Transaction Management in Django
In my previous post about Django, I mentioned that I found the transaction handling strategy in Django to be a bit surprising.
Like most object relational mappers, it caches information retrieved from the database, since you don't want to be constantly issuing SELECT queries for every attribute access. However, it defaults to commiting after saving changes to each object. So a single web request might end up issuing many transactions:
Change object 1 | Transaction 1 |
Change object 2 | Transaction 2 |
Change object 3 | Transaction 3 |
Change object 4 | Transaction 4 |
Change object 5 | Transaction 5 |
Unless no one else is accessing the database, there is a chance that other users could modify objects that the ORM has cached over the transaction boundaries. This also makes it difficult to test your application in any meaningful way, since it is hard to predict what changes will occur at those points. Django does provide a few ways to provide better transactional behaviour.
The @commit_on_success Decorator
The first is a decorator that turns on manual transaction management for
the duration of the function and does a commit or rollback when it
completes depending on whether an exception was raised. In the above
example, if the middle three operations were made inside a
@commit_on_success
function, it would look something like this:
Change object 1
Transaction 1
Change object 2
Transaction 2
Change object 3
Change object 4
Change object 5
Transaction 3
Note that the decorator is usually used on view functions, so it will usually cover most of the request. That said, there are a number of cases where extra work might be done outside of the function. Some examples include work done in middleware classes and views that call other view functions.
The TransactionMiddleware class
Another alternative is to install the TransactionMiddleware
middleware
class for the site. This turns on transaction management for the
duration of each request, similar to what you'd see with other
frameworks giving results something like this:
Change object 1
Transaction 1
Change object 2
Change object 3
Change object 4
Change object 5
Combining @commit_on_success and TransactionMiddleware
At first, it would appear that these two approaches cover pretty much
everything you'd want. But there are problems when you combine the two.

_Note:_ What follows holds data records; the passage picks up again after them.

(** * model_reflect: structural signatures of Go types

    A shallow embedding of the Go package [model_reflect] and the
    verification of its behaviour.  The package walks a [reflect.Type],
    renders a canonical signature string, collects diagnostics and reduces
    the signature to a 64-bit number with Argon2id.

    Two revisions of the package are embedded:
    - [ModelReflect] follows [src/model_reflect.go];
    - [Tagged] follows the second source file, the revision that resolves
      field names through the serialization tags ([getName],
      [DefaultNameTags]).
    Whatever the two revisions share ([baseType], [expandField],
    [uniqueErrors], [checkInterfaces], [Hash], the body of [structFields])
    is defined once, before the two modules. *)

From Stdlib Require Import String Ascii ZArith Strings.Byte.
From stdpp Require Import base option list gmap strings sorting pretty.

Local Open Scope string_scope.
Local Open Scope list_scope.
Local Open Scope nat_scope.

(** ** The [reflect] interface

    The run-time type graph is external to the package.  A type is a key of
    a finite map of descriptors; [reflect.Type] values are compared by
    identity, which is equality of keys. *)

Inductive Kind :=
| Invalid | Bool | Int | Int8 | Int16 | Int32 | Int64
| Uint | Uint8 | Uint16 | Uint32 | Uint64 | Uintptr
| Float32 | Float64 | Complex64 | Complex128
| Array | Chan | Func | Interface | Map | Pointer | Slice
| String_ | Struct | UnsafePointer.

#[global] Instance Kind_eq_dec : EqDecision Kind.
Proof. solve_decision. Defined.

(** [reflect.Kind.String] *)
Definition Kind_String (k : Kind) : string :=
  match k with
  | Invalid => "invalid" | Bool => "bool" | Int => "int" | Int8 => "int8"
  | Int16 => "int16" | Int32 => "int32" | Int64 => "int64"
  | Uint => "uint" | Uint8 => "uint8" | Uint16 => "uint16"
  | Uint32 => "uint32" | Uint64 => "uint64" | Uintptr => "uintptr"
  | Float32 => "float32" | Float64 => "float64"
  | Complex64 => "complex64" | Complex128 => "complex128"
  | Array => "array" | Chan => "chan" | Func => "func"
  | Interface => "interface" | Map => "map" | Pointer => "ptr"
  | Slice => "slice" | String_ => "string" | Struct => "struct"
  | UnsafePointer => "unsafe.Pointer"
  end.

Abbreviation TypeId := nat (only parsing).

(** A struct tag, seen through [StructTag.Get]: the value of the first
    binding of the key, the empty string when the key is absent. *)
Definition StructTag := list (string * string).

Fixpoint Tag_Get (tag : StructTag) (key : string) : string :=
  match tag with
  | [] => ""
  | (k, v) :: rest => if bool_decide (k = key) then v else Tag_Get rest key
  end.

(** [reflect.StructField] *)
Record StructField := mkField {
  Name : string;
  PkgPath : string;
  Typ : TypeId;
  Tag : StructTag;
  Anonymous : bool
}.

#[global] Instance StructField_eq_dec : EqDecision StructField.
Proof. solve_decision. Defined.

(** [StructField.IsExported]: the package path is empty. *)
Definition IsExported (f : StructField) : bool := bool_decide (PkgPath f = "").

If we use the @commit_on_success
decorator as before and
TransactionMiddleware
, we get the following set of transactions:
Change object 1
Transaction 1
Change object 2
Change object 3
Change object 4
Change object 5
Transaction 2
The transaction for the @commit_on_success
function has extended to
cover the operations made before hand. This also means that operations
#1 and #5 are now in separate transactions despite the use of
TransactionMiddleware
. The problem also occurs with nested use of
@commit_on_success
, as reported in Django bug
2227.
A better behaviour for nested transaction management would be something like this:
- On success, do nothing. The changes will be committed by the outside caller.
- On failure, do not abort the transaction, but instead mark it as
uncommittable. This would have similar semantics to the Zope
transaction.doom()
function.
It is important that the nested call does not abort the transaction because that would cause a new transaction to be started by subsequent code: that should be left to the code that began the transaction.
The @autocommit decorator
While the above interaction looks like a simple bug, the @autocommit
decorator is another matter. It turns autocommit on for the duration of
a function call, no matter what the transaction mode for the caller was.
If we took the original example and wrapped the middle three operations
with @autocommit
and used TransactionMiddleware
, we'd get 4
transactions: one for the first two operations, then one for each of the
remaining operations.
I can't think of a situation where it would make sense to use, and wonder if it was just added for completeness.
Conclusion
While the nesting bugs remain, my recommendation would be to go for the
TransactionMiddleware
and avoid use of the decorators (both in your
own code and third party components). If you are writing reusable code
that requires transactions, it is probably better to assert that
django.db.transaction.is_managed()
is true so that you get a failure
for improperly configured systems while not introducing unwanted
transaction boundaries.
For the Storm integration work I'm doing, I've set it to use managed transaction mode to avoid most of the unwanted commits, but it still falls prey to the extra commits when using the decorators. So I guess inspecting the code is still necessary. If anyone has other tips, I'd be glad to hear them.
Comments:
Bob Haugen -
What (if anything) do you think is wrong with Django's @transaction.commit_manually decorator?
If anything, would you please post a sample of the code you use to wrap transactions for managed transaction mode?
James Henstridge -
The problem is with enter_transaction_managemnt/leave_transaction_management nesting rather than with the individual decorators or the middleware class.
My contention is that if you're in managed transaction mode and call enter_transaction_management(), it should not be possible to end the transaction until after calling leave_transaction_management() since doing so will split the transaction that was being managed. So @commit_manually has the same problems as the other decorators.
Concentrating on the database side of things, an equivalent of Zope's transaction.doom() might be enough. If you've got code that has side effects outside of the database transaction, you need a way for that code to participate in the transaction commit/rollback (one example is sending out an email related to some DB changes). At that point you've essentially got Zope's transaction manager and may as well reuse that code directly.